EXERCISE DIRECTIONS: Provide again, from the entries below, every line from the one containing "c) (upper t)" through the one containing "(** [s.replace(old, new)] for a one-character", exactly as written, and no other line.

RECORDS:
+-------+

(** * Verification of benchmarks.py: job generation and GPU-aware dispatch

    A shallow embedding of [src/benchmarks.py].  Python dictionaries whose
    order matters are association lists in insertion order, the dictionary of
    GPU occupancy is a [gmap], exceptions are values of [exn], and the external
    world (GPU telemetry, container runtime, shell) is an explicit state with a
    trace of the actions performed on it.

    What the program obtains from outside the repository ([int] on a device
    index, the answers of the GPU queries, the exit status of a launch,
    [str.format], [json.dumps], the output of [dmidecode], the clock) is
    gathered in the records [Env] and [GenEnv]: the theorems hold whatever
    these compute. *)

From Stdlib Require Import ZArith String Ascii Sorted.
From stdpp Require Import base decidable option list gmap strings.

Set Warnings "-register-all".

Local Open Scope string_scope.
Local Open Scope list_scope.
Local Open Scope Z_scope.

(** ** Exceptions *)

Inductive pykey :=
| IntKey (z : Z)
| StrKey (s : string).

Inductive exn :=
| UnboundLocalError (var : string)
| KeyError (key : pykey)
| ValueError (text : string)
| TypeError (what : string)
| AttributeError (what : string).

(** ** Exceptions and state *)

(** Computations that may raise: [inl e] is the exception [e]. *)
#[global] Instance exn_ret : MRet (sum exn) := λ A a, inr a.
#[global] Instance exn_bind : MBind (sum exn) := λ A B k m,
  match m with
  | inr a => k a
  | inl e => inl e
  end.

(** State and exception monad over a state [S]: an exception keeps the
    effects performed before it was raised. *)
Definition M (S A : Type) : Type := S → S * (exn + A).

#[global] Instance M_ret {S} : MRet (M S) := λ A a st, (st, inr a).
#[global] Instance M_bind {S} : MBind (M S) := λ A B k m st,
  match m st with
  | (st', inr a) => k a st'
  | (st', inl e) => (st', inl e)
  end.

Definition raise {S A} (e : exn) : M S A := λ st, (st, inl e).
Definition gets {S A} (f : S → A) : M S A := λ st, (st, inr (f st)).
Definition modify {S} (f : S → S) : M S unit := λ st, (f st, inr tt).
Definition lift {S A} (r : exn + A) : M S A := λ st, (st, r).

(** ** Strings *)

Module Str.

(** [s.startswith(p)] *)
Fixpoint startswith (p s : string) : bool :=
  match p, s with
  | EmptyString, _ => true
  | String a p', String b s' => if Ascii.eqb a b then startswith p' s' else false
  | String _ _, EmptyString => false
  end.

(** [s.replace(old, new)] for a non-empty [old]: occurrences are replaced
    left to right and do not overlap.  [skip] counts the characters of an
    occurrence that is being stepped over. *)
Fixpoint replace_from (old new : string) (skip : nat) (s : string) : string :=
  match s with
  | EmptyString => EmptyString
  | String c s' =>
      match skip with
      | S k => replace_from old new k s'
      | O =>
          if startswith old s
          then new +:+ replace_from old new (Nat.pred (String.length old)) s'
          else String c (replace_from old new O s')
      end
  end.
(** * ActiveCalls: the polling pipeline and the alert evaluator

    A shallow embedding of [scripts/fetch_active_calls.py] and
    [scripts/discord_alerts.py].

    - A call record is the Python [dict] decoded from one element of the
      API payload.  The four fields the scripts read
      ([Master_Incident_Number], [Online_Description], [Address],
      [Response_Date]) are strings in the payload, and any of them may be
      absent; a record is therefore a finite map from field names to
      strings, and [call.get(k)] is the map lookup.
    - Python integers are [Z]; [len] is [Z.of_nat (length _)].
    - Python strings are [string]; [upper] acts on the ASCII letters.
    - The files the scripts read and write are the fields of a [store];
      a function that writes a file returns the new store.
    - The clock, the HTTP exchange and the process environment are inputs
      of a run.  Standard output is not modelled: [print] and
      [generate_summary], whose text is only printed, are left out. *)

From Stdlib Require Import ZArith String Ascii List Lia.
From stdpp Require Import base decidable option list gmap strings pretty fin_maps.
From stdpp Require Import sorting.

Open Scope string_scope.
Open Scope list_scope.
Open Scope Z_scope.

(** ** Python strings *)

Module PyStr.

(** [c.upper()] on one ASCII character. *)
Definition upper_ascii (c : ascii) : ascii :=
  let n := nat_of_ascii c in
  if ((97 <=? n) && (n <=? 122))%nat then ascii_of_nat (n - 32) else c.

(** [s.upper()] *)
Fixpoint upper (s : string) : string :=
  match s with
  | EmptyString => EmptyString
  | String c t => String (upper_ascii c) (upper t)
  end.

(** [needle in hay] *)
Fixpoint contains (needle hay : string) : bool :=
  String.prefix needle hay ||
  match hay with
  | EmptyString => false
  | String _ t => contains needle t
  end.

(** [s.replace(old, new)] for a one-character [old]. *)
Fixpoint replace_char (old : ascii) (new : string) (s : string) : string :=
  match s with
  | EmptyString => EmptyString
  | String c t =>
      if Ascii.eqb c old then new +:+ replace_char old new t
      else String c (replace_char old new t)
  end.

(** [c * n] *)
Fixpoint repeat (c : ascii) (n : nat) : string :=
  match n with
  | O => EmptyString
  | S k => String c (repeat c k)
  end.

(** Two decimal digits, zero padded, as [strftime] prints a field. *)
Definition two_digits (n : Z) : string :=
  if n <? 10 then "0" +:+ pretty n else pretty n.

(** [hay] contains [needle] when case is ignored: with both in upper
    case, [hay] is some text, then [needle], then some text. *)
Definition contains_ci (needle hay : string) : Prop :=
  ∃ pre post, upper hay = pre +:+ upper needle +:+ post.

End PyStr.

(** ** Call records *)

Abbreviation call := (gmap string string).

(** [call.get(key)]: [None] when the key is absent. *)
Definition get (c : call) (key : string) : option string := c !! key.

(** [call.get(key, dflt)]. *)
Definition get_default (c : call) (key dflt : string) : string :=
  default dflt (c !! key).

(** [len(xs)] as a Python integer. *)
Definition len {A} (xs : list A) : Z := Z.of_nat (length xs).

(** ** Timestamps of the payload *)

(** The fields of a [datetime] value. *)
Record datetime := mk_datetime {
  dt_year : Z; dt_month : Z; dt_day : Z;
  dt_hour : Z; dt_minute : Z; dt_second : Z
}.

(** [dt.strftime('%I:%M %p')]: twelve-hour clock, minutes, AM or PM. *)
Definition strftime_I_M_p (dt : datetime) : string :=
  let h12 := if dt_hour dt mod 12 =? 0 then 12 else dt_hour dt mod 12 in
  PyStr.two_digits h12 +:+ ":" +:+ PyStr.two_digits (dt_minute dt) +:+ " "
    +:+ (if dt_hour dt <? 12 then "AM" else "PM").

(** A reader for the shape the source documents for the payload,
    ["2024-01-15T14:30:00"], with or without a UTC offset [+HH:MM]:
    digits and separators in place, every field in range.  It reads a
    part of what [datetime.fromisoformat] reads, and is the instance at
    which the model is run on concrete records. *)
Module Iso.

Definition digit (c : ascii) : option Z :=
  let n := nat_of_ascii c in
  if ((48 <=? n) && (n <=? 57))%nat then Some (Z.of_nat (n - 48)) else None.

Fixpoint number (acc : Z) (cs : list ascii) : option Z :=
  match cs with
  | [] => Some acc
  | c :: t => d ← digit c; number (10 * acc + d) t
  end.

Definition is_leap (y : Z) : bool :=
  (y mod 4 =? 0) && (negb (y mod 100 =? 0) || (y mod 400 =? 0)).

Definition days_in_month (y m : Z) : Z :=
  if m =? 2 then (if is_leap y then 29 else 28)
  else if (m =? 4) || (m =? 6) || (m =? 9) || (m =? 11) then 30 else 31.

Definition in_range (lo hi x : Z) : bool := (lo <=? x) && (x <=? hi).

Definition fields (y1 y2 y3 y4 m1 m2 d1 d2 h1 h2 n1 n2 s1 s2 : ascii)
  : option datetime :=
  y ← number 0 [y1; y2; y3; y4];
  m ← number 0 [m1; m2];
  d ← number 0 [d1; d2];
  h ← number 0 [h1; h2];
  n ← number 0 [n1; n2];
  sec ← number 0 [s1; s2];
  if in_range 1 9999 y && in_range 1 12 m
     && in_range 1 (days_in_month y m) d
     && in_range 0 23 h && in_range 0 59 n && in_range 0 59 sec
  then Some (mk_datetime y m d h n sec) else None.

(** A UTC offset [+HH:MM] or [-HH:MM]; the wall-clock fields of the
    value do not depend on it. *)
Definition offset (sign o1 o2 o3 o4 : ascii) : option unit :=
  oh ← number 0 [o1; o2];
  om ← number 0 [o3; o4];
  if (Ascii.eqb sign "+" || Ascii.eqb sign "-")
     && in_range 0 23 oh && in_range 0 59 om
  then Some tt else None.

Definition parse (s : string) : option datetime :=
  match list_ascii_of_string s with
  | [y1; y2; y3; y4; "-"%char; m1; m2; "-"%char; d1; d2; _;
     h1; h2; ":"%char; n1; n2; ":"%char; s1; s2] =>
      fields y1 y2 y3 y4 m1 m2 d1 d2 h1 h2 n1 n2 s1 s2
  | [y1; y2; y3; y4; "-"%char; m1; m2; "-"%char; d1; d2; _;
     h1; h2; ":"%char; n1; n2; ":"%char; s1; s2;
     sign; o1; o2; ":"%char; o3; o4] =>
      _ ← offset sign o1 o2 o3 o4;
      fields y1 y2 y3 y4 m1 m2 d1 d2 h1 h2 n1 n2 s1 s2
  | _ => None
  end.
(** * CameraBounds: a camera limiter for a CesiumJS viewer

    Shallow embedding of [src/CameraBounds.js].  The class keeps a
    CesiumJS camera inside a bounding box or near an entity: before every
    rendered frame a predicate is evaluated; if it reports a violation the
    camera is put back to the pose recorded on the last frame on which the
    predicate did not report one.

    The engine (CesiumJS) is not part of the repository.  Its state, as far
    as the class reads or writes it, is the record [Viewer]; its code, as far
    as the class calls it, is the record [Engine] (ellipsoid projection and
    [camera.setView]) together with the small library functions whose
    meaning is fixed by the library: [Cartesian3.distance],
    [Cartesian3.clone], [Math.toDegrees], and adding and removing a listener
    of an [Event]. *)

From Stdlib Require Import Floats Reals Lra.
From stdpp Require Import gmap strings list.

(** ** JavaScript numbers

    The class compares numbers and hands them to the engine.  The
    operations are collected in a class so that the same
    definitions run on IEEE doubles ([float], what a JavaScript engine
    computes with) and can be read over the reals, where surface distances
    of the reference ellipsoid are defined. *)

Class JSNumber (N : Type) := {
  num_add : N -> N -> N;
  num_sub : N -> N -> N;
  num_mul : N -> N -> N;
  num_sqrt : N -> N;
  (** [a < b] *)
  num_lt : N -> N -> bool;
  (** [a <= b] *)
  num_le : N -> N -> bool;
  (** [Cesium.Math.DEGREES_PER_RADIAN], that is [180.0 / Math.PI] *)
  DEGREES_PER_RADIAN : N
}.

+-------+

ANSWER BOX:
  | String c t => String (upper_ascii c) (upper t)
  end.

(** [needle in hay] *)
Fixpoint contains (needle hay : string) : bool :=
  String.prefix needle hay ||
  match hay with
  | EmptyString => false
  | String _ t => contains needle t
  end.

(** [s.replace(old, new)] for a one-character [old]. *)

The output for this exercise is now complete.